How the hell is that roll bar legal with that helmet and your melon? Looks like the roll bar does about as much good as the short roll hoops in the old Cobras do. When I tracked my '73 914 2.0 as a poor college kid, I still had to have a 2" clearance between the top of my brain bucket and a 2x4 that spanned my integral targa roll bar and the windshield frame. I'm a big galloot (6' 4.5" tall, 205 lb) so I had to take the seat cushion out of my 914's factory fiberglass seat to clear the Polishing Club of America's 2" clearance rule.

For those who don't know and own a 914, the passenger seat cradles a keg perfectly with the seat cushion removed! You can also fit 5 cases in the rear trunk, but only do this when it's 11:55pm in Blacksburg and you don't have time to fill out the "we need ANOTHER keg" paperwork legally.

Harvey
Harvey Dork
11/1/15 4:28 p.m.

Solo doesn't have any rollbar requirements.

JG Pasterjak
JG Pasterjak Production/Art Director
11/1/15 8:57 p.m.
Harvey wrote: Solo doesn't have any rollbar requirements.

Well, it has some, but the reality is they're loosely enforced since no one really abuses them.. Front hoop is supposed to be above the top of the steering wheel. I moved my wheel WAY up when I converted it to a "sit up" car, so I added an additional hoop on top of the main front hoop. Your head is also supposed to pass a "broomstick test" by fitting under a straight line between the main hoop and the front hoop. I can pass that test in tech. On course I tend to strap myself in a bit more forward. Just sort of works out that way.

Tom1200
Tom1200 Reader
11/2/15 10:23 p.m.

JG, was F-mod voted most annoying class becuase other competitors are:

A. Jealous their cars don't exude the sweet smell of Castrol R in the morning.

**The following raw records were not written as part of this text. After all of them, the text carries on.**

(* ===== verification/SchemaRoundTrip.v ===== *)
(** * Printed schemas are parsed back

    The parser of type definitions on the text of a document of them: what the heap
    and the symbols describe afterwards is the document. *)
From S2P Require Import Prelude Monad Character Cstring Diagnostic StdMap Syntaxes.
From S2P Require Import TextWriter Scanner Parser Schema SchemaChecks LexerText ScannerProperties SchemaText.
From S2P Require Import Reading SchemaTypes SchemaFields SchemaParts.

#[local] Arguments u : simpl never.

(** ** Definitions *)

(** What the checks go through, once the declaration at [p] is read. *)
Definition tables_with (d : definition) (p : ptr) (v v' : GraphQlSchema) : Prop :=
  interfaces v' = match d with
    | InterfaceDef name _ => emplace name p (interfaces v)
    | _ => interfaces v
    end ∧
  unions v' = match d with UnionDef _ _ _ => unions v ++ [p] | _ => unions v end ∧
  objects_with_implementations v' = match d with
    | ObjectDef _ (_ :: _) _ => objects_with_implementations v ++ [p]
    | _ => objects_with_implementations v
    end.

(** The definition is the first new node, and its symbol the new symbol. *)
Record defined (d : definition) (v v' : GraphQlSchema) : Prop := {
  df_describes : describes (heap v') (length (heap v)) d;
  df_heap : ∃ h, heap v' = heap v ++ h;
  df_symbols : symbols v' = match definition_symbol d with
    | Some (n, kind_) => emplace n (mkSymbol n (length (heap v)) kind_) (symbols v)
    | None => symbols v
    end;
  df_parser : parser v' = parser v;
  df_definitions : definitions v' = definitions v;
  df_tables : tables_with d (length (heap v)) v v';
  df_adds : adds (definition_references d) v v'
}.
(* ===== verification/QueryText.v ===== *)
(** * The text of queries

    Queries as data, their lexemes, when they are valid for a document of type
    definitions, and what it means that the result of the executor describes them. *)
From S2P Require Import Prelude Monad Character Cstring Diagnostic StdMap Syntaxes.
From S2P Require Import TextWriter Scanner Parser Schema SchemaChecks LexerText SchemaText Executor.
From S2P Require Import SchemaVerdict.

#[local] Arguments u : simpl never.

(** ** Queries *)

Inductive query_value :=
  | NullOf
  | IntegerOf (c : char32) (w : ustring)
  | StringOf (w : ustring)
  | BooleanOf (b : bool)
  | EnumOf (w : ustring)
  | ListOf (l : list query_value)
  | ObjectOf (l : list (ustring * query_value)).

Inductive query_selection :=
  | FieldOf (alias_ : option ustring) (name : ustring) (arguments_ : list (ustring * query_value))
      (set_ : option (list query_selection))
  | SpreadOf (name : ustring)
  | InlineOf (on : ustring) (set_ : list query_selection).

Inductive query_definition :=
  | OperationOf (o : OperationType) (name : option ustring) (set_ : list query_selection)
  | ShorthandOf (set_ : list query_selection)
  | FragmentOf (name on : ustring) (set_ : list query_selection).

(** ** Printing *)

Fixpoint value_lexemes (v : query_value) : list lexeme :=
  match v with
  | NullOf => [Word (u "null")]
  | IntegerOf c w => [Integer c w]
  | StringOf w => [Quoted w]
  | BooleanOf b => [Word (if b then u "true" else u "false")]
  | EnumOf w => [Word w]
  | ListOf l => Punct Character.OpenBracket :: flat_map value_lexemes l ++ [Punct Character.CloseBracket]
  | ObjectOf l =>
      Punct Character.OpenBrace
        :: flat_map (λ x, Word x.1 :: Punct Character.Colon :: value_lexemes x.2) l
        ++ [Punct Character.CloseBrace]
  end.

Definition named_value_lexemes (x : ustring * query_value) : list lexeme :=
  Word x.1 :: Punct Character.Colon :: value_lexemes x.2.

(** Parentheses without arguments are not printed. *)
Definition call_lexemes (l : list (ustring * query_value)) : list lexeme :=
  match l with
  | [] => []
  | _ => Punct Character.OpenParen :: flat_map named_value_lexemes l ++ [Punct Character.CloseParen]
  end.

Definition alias_lexemes (alias_ : option ustring) : list lexeme :=
  match alias_ with
  | Some a => [Word a; Punct Character.Colon]
  | None => []
  end.

Fixpoint selection_lexemes (q : query_selection) : list lexeme :=
  match q with
  | FieldOf alias_ name arguments_ set_ =>
      alias_lexemes alias_ ++ Word name :: call_lexemes arguments_ ++
      match set_ with
      | Some l =>
          Punct Character.OpenBrace :: flat_map selection_lexemes l ++ [Punct Character.CloseBrace]
      | None => []
      end
  | SpreadOf name => [Spread; Word name]
  | InlineOf on set_ =>
      Spread :: Word (u "on") :: Word on :: Punct Character.OpenBrace
        :: flat_map selection_lexemes set_ ++ [Punct Character.CloseBrace]
  end.

(** A selection set behind its opening brace. *)
Definition set_lexemes (l : list query_selection) : list lexeme :=
  flat_map selection_lexemes l ++ [Punct Character.CloseBrace].

Definition operation_root (o : OperationType) : RootType :=
  match o with
  | Query => Schema.Query
  | Mutation => Schema.Mutation
  | Subscription => Schema.Subscription
  end.

Definition query_definition_lexemes (d : query_definition) : list lexeme :=
  match d with
  | OperationOf o name set_ =>
      Word (Schema.root_name (operation_root o))
        :: match name with Some n => [Word n] | None => [] end
        ++ Punct Character.OpenBrace :: set_lexemes set_
  | ShorthandOf set_ => Punct Character.OpenBrace :: set_lexemes set_
  | FragmentOf name on set_ =>
      Word (u "fragment") :: Word name :: Word (u "on") :: Word on
        :: Punct Character.OpenBrace :: set_lexemes set_
  end.

Definition query_lexemes : list query_definition → list lexeme := flat_map query_definition_lexemes.

(** ** What can be printed *)

(** A name where a keyword is not one. *)
Definition plain_wordb (w : ustring) : bool := bool_decide (plain_word w).

Fixpoint value_words (v : query_value) : bool :=
  match v with
  | EnumOf w => plain_wordb w
  | ListOf l => forallb value_words l
  | ObjectOf l => forallb (λ x, plain_wordb x.1 && value_words x.2) l
  | _ => true
  end.

Definition arguments_words (l : list (ustring * query_value)) : bool :=
  forallb (λ x, value_words x.2) l.

Fixpoint selection_words (q : query_selection) : bool :=
  match q with
  | FieldOf alias_ name arguments_ set_ =>
      match alias_ with Some _ => plain_wordb name | None => true end
      && arguments_words arguments_
      && match set_ with Some l => forallb selection_words l | None => true end
  | SpreadOf name => plain_wordb name
  | InlineOf on set_ => plain_wordb on && forallb selection_words set_
  end.

Definition query_definition_words (d : query_definition) : bool :=
  match d with
  | OperationOf _ _ set_ | ShorthandOf set_ => forallb selection_words set_
  | FragmentOf name on set_ =>
      plain_wordb name && plain_wordb on && forallb selection_words set_
  end.

Definition query_ok (q : list query_definition) : bool := forallb query_definition_words q.

(** ** Valid queries *)

Definition ref_is_list (r : type_ref) : bool := bool_decide (is_Some (ref_list r)).

(** Neither the type nor the elements of a list have a [!]. *)
Definition ref_nullable (r : type_ref) : bool :=
  negb (ref_non_null r) && negb (default false (ref_list r)).

(** An argument of a list type is required when the list itself is not nullable. *)
Definition argument_required (r : type_ref) : bool := default (ref_non_null r) (ref_list r).

Definition type_of (name : ustring) (l : list argument_def) : option type_ref :=
  snd <$> List.find (λ a, bool_decide (a.1 = name)) l.

Section valid.
Context (doc : list definition).

Definition definition_of (name : ustring) : option definition :=
  List.find (λ d, bool_decide (fst <$> definition_symbol d = Some name)) doc.

Definition enum_values_of (b : type_base) : option (list ustring) :=
  match b with
  | NamedTypeOf n =>
      match definition_of n with Some (EnumDef _ values) => Some values | _ => None end
  | _ => None
  end.

Definition input_fields_of (b : type_base) : option (list argument_def) :=
  match b with
  | NamedTypeOf n =>
      match definition_of n with Some (InputDef _ fields) => Some fields | _ => None end
  | _ => None
  end.

(** A value for the type with the base [b]; [inside] of a list there are no more lists. *)
Fixpoint value_valid (v : query_value) (b : type_base) (nullable is_list inside : bool) : bool :=
  match v with
  | NullOf => nullable
  | IntegerOf _ _ => negb is_list && bool_decide (b = IntType ∨ b = IDType)
  | StringOf _ => negb is_list && bool_decide (b = StringType ∨ b = IDType)
  | BooleanOf _ => negb is_list && bool_decide (b = BooleanType)
  | EnumOf w =>
      negb is_list && match enum_values_of b with Some values => bool_decide (w ∈ values) | None => false end
  | ListOf l => is_list && negb inside && forallb (λ x, value_valid x b nullable false true) l
  | ObjectOf l =>
      negb is_list && match input_fields_of b with
      | Some fields =>
          forallb (λ x, match type_of x.1 fields with
            | Some r => value_valid x.2 (ref_base r) (ref_nullable r) (ref_is_list r) inside
            | None => false
            end) l
          && bool_decide (NoDup (map fst l))
          && forallb (λ f, negb (is_required f) || bool_decide (f.1 ∈ map fst l)) fields
      | None => false
      end
  end.

Definition value_fits (v : query_value) (r : type_ref) : bool :=
  value_valid v (ref_base r) (ref_nullable r) (ref_is_list r) false.

Definition arguments_valid (defs : list argument_def) (l : list (ustring * query_value)) : bool :=
  forallb (λ x, match type_of x.1 defs with Some r => value_fits x.2 r | None => false end) l
  && bool_decide (NoDup (map fst l))
  && forallb (λ a, negb (argument_required a.2) || bool_decide (a.1 ∈ map fst l)) defs.

Definition fields_of (name : ustring) : option (list field_def) :=
  match definition_of name with
  | Some (ObjectDef _ _ fields) | Some (InterfaceDef _ fields) => Some fields
  | _ => None
  end.

Definition field_of (type_ name : ustring) : option field_def :=
  fields_of type_ ≫= List.find (λ f, bool_decide (def_name f = name)).

(** The types with selection sets. *)
Definition is_selectable (name : ustring) : bool :=
  match definition_of name with
  | Some (ObjectDef _ _ _) | Some (InterfaceDef _ _) | Some (UnionDef _ _ _) => true
  | _ => false
  end.

(** Selections on the object [on] can be made where the type is [parent]. *)
Definition applies (on parent : ustring) : bool :=
  match definition_of on, definition_of parent with
  | Some (ObjectDef _ implements _), Some (InterfaceDef _ _) => bool_decide (parent ∈ implements)
  | Some (ObjectDef _ _ _), Some (ObjectDef _ _ _) => bool_decide (on = parent)
  | Some (ObjectDef _ _ _), Some (UnionDef _ first rest) => bool_decide (on ∈ first :: rest)
  | _, _ => false
  end.

(** The type a fragment is on. *)
Definition fragment_on (name : ustring) (fragments_ : list (ustring * ustring)) : option ustring :=
  snd <$> List.find (λ x, bool_decide (x.1 = name)) fragments_.

Section selections.
Context (fragments_ : list (ustring * ustring)).

(** A field is the one of its alias where it has one, as the executor looks it up. *)
Fixpoint selection_valid (parent : ustring) (q : query_selection) : bool :=
  match q with
  | FieldOf alias_ name arguments_ set_ =>
      match field_of parent (default name alias_) with
      | Some f =>
          arguments_valid (def_arguments f) arguments_
          && match set_ with
             | Some l =>
                 match ref_base (def_type f) with
                 | NamedTypeOf n => is_selectable n && forallb (selection_valid n) l
                 | _ => false
                 end
             | None => true
             end
      | None => false
      end
  | SpreadOf name =>
      match fragment_on name fragments_ with Some on => applies on parent | None => false end
  | InlineOf on set_ => applies on parent && forallb (selection_valid on) set_
  end.

Definition query_definition_valid (d : query_definition) : bool :=
  match d with
  | OperationOf o _ set_ =>
      let root := document_root doc (operation_root o) in
      is_selectable root && forallb (selection_valid root) set_
  | ShorthandOf set_ =>
      let root := document_root doc Schema.Query in
      is_selectable root && forallb (selection_valid root) set_
  | FragmentOf _ on set_ => applies on on && forallb (selection_valid on) set_
  end.
End selections.

Definition query_fragments (q : list query_definition) : list (ustring * ustring) :=
  omap (λ d, match d with FragmentOf name on _ => Some (name, on) | _ => None end) q.

Definition query_valid (q : list query_definition) : bool :=
  forallb (query_definition_valid (query_fragments q)) q
  && bool_decide (NoDup (map fst (query_fragments q))).
End valid.

(** ** What the result describes *)

(** Lists whose elements are related, where a [Fixpoint] goes through them. *)
Section all2.
Context {A B : Type} (R : A → B → Prop).

Fixpoint all2 (l : list A) (k : list B) : Prop :=
  match l, k with
  | [], [] => True
  | a :: l', b :: k' => R a b ∧ all2 l' k'
  | _, _ => False
  end.

Lemma all2_snoc l k a b : all2 l k → R a b → all2 (l ++ [a]) (k ++ [b]).
Proof.
  revert k. induction l as [|a' l IH]; intros [|b' k] Hl Hab; try done.
  destruct Hl as [? ?]. cbn [app all2]. split; [done|]. by apply IH.
Qed.
End all2.

(** The text of a string has its quotes. *)
Fixpoint value_is (v : query_value) (x : Value) : Prop :=
  match v, x with
  | NullOf, NullValue _ => True
  | IntegerOf c w, IntValue _ n => n = atoi (c_string (raw (c :: w)))
  | StringOf w, StringValue _ text => text = lexeme_text (Quoted w)
  | BooleanOf b, BooleanValue _ b' => b' = b
  | EnumOf w, EnumValue _ w' => w' = w
  | ListOf l, ListValue _ values => all2 value_is l values
  | ObjectOf l, ObjectValue _ fields =>
      all2 (λ y f, identifier (field_name f) = y.1 ∧
        match field_value f with Some x => value_is y.2 x | None => False end) l fields
  | _, _ => False
  end.

Definition named_value_is (x : ustring * query_value) (a : Argument) : Prop :=
  identifier (argument_name a) = x.1 ∧ argument_directives a = [] ∧
  ∃ v, argument_value a = Some v ∧ value_is x.2 v.

Definition arguments_are (l : list (ustring * query_value)) (m : option (std_map ustring Argument)) :
    Prop :=
  match l, m with
  | [], None => True
  | _ :: _, Some m => map_of fst named_value_is l m
  | _, _ => False
  end.

Fixpoint selection_is (q : query_selection) (x : Selection) : Prop :=
  match q, x with
  | FieldOf alias_ name arguments_ set_, Field _ alias name' args dirs sel =>
      identifier <$> alias = alias_ ∧ identifier <$> name' = Some name ∧
      arguments_are arguments_ args ∧ dirs = [] ∧
      match set_, sel with
      | Some l, Some (mkSelectionSet _ xs) => all2 selection_is l xs
      | None, None => True
      | _, _ => False
      end
  | SpreadOf name, FragmentSpread _ name' dirs => identifier name' = name ∧ dirs = []
  | InlineOf _ l, InlineFragment _ dirs (Some (mkSelectionSet _ xs)) =>
      dirs = [] ∧ all2 selection_is l xs
  | _, _ => False
  end.

Definition set_is (l : list query_selection) (x : SelectionSet) : Prop :=
  let 'mkSelectionSet _ xs := x in all2 selection_is l xs.

Definition operation_is (d : query_definition) (x : OperationDefinition) : Prop :=
  operation_variables x = None ∧ operation_directives x = [] ∧
  match d, operation_selection_set x with
  | OperationOf o name l, Some s =>
      operation_type x = o ∧ identifier <$> operation_name x = name ∧ set_is l s
  | ShorthandOf l, Some s => operation_type x = Query ∧ operation_name x = None ∧ set_is l s
  | _, _ => False
  end.

Definition fragment_is (d : query_definition) (x : FragmentDefinition) : Prop :=
  fragment_directives x = [] ∧
  match d, fragment_selection_set x with
  | FragmentOf name on l, Some s =>
      identifier (fragment_name x) = name ∧ identifier <$> fragment_type x = Some on ∧ set_is l s
  | _, _ => False
  end.

Definition is_fragment (d : query_definition) : bool :=
  match d with FragmentOf _ _ _ => true | _ => false end.

(** The operations and the fragments, each in the order of the query. *)
Definition query_is (q : list query_definition) (operations : list OperationDefinition)
    (fragments_ : list FragmentDefinition) : Prop :=
  Forall2 operation_is (base.filter (λ d, is_fragment d = false) q) operations ∧
  Forall2 fragment_is (base.filter (λ d, is_fragment d = true) q) fragments_.
Section object.
Context (fuel : nat) (IH : reads_value fuel).
Context (fields : list argument_def) (distinct : NoDup (map fst fields)).
Context (m : std_map ustring InputFieldDefinition) (map_ : map_of fst (input_field_is h0) fields m).
Context (ls : list lexeme) (v : GraphQlExecutor) (inside : bool).
Context (served_ : serves inside (heap v)) (symbols_ : symbols v = table).
Context (fields_ : duplicate_fields v = []) (l : list (ustring * query_value)).
Context (words : forallb (λ x, plain_wordb x.1 && value_words x.2) l = true).
Context (valid_ : forallb (λ x, match type_of x.1 fields with
    | Some r => value_valid doc x.2 (ref_base r) (ref_nullable r) (ref_is_list r) inside
    | None => false
    end) l = true).
Context (once : NoDup (map fst l)).

Definition object_field_is (x : ustring * query_value) (f : ObjectField) : Prop :=
  identifier (field_name f) = x.1 ∧
  match field_value f with Some y => value_is x.2 y | None => False end.

Definition object_fields_read (f : list ObjectField * list ustring) (ls' : list lexeme)
    (v' : GraphQlExecutor) : Prop :=
  ∃ done_ todo token, l = done_ ++ todo ∧
    ls' = flat_map named_value_lexemes todo ++ Punct Character.CloseBrace :: ls ∧
    v' = with_token token v ∧ all2 object_field_is done_ f.1 ∧ f.2 = map fst done_.

(** One field. *)
Lemma object_field_step done_ x todo f token s :
  l = done_ ++ x :: todo → all2 object_field_is done_ f.1 → f.2 = map fst done_ →
  let rest := flat_map named_value_lexemes todo ++ Punct Character.CloseBrace :: ls in
  (length (named_value_lexemes x ++ rest) < fuel)%nat →
  at_lexemes (Some x.1) (Punct Character.Colon :: value_lexemes x.2 ++ rest) (with_token token v) s →
  ∀ field, find x.1 m = Some field →
  reads (parse_object_field (parse_value fuel) x.1 field f) (λ r s', ∃ f' ls' v', r = inl f' ∧
    at_lexemes None ls' v' s' ∧ object_fields_read f' ls' v' ∧ (length ls' < fuel)%nat ∧
    (length ls' < length (named_value_lexemes x ++ rest))%nat) s.
Proof.
  intros Hl Hdone Hf rest Hfuel Hat field Hfield.
  rewrite Hl, forallb_app in words, valid_. apply andb_true_iff in words as [_ [[_ Hw]%andb_true_iff _]%andb_true_iff].
  apply andb_true_iff in valid_ as [_ [Hx _]%andb_true_iff]. cbn beta in Hx.
  destruct (type_of x.1 fields) as [r|] eqn:Hr; [|done]. apply type_of_some in Hr.
  destruct (map_of_find _ _ _ _ (x.1, r) map_ distinct Hr) as (field' & Hfield' & _ & Ht). cbn [fst snd] in *.
  assert (field' = field) as -> by congruence.
  destruct (sv_type _ _ served_ _ _ _ Ht) as (t & Hp & Hnow & Hflag).
  unfold parse_object_field. destruct f as [object_fields parsed]. cbn [fst snd] in *. subst parsed.
  apply silent_step.
  { apply bool_decide_eq_false. rewrite Hl, map_app in once. apply list.NoDup_app in once as (_ & Hno & _).
    intros Hin. apply (Hno _ Hin). left. }
  apply syntax_step. intros syntax _. apply name_step. intros name Hname.
  eapply expect_step; [exact Hat|done|]. intros s1 Hs1. cbn [negb].
  eapply (IH _ _ r t (ifd_type field) rest (with_token token v) inside); try done.
  - cbn [named_value_lexemes length app] in Hfuel. lia.
  - eapply value_valid_flag; [exact Hflag|done].
  - intros y token' s2 Hy Hs2. wp_step. eexists _, _, _. split; [done|]. split; [exact Hs2|].
    split; [|cbn [named_value_lexemes length app] in *; rewrite length_app in *; lia].
    exists (done_ ++ [x]), todo, token'. rewrite <- (assoc_L (++)), map_app. split_and!; [done..| |done].
    apply all2_snoc; [done|]. split; [exact Hname|exact Hy].
Qed.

B. Mad F-Mod cars and full season cost less than they spent on wheels.

C. Distraught they were beat by a car that uses a fan belt for a transmission.

D. Baffled that a car cornering on the bump stops handles better.

E. To embarrassed to admit they want one.

F. Devastated becuase they know they are having way less fun.

Tom

Schump
Schump New Reader
11/3/15 1:34 a.m.

My old Formula SAE racing teammate/mentor had a F440 that he raced at Slummit Pond, our home track, when he first went from tracking his MitsuE36 M3i/Eagle Talon TSI and taking it and his clapped out F440 auto crossing and went SCCA racing. Late 1990s, I'd say 1997. The Rotax F500 motor had come out but he and Greg Kirby who helped him with his car didn't want to spend the 2 or 3GS for an extra few hp and 60cc's. Fastest time at Summit Point was a 1:22.8. His 1987 Reynard FC went 1:15 I think. Then I got a job at Hot Shoe Racing at Bridgehampton in the summer of 1999 (RIP Bridgehampton, why didn't I get a chance to take my 914 2.0 there???). After I talked to Vic a few times and told him how much Rolf Stutz and Scott and my boss Dennis Macchio were spending on their Van Diemens, he did a double take, and bought a Formula Monster. So pissed he never made vinyl coffee cups and snack plates for the coffee table rear wing! Oh well, his control arms on that brick E36 M3house were $250, and in 1999 our Limey A arms were $375+ and as strong as overlooked angel hair.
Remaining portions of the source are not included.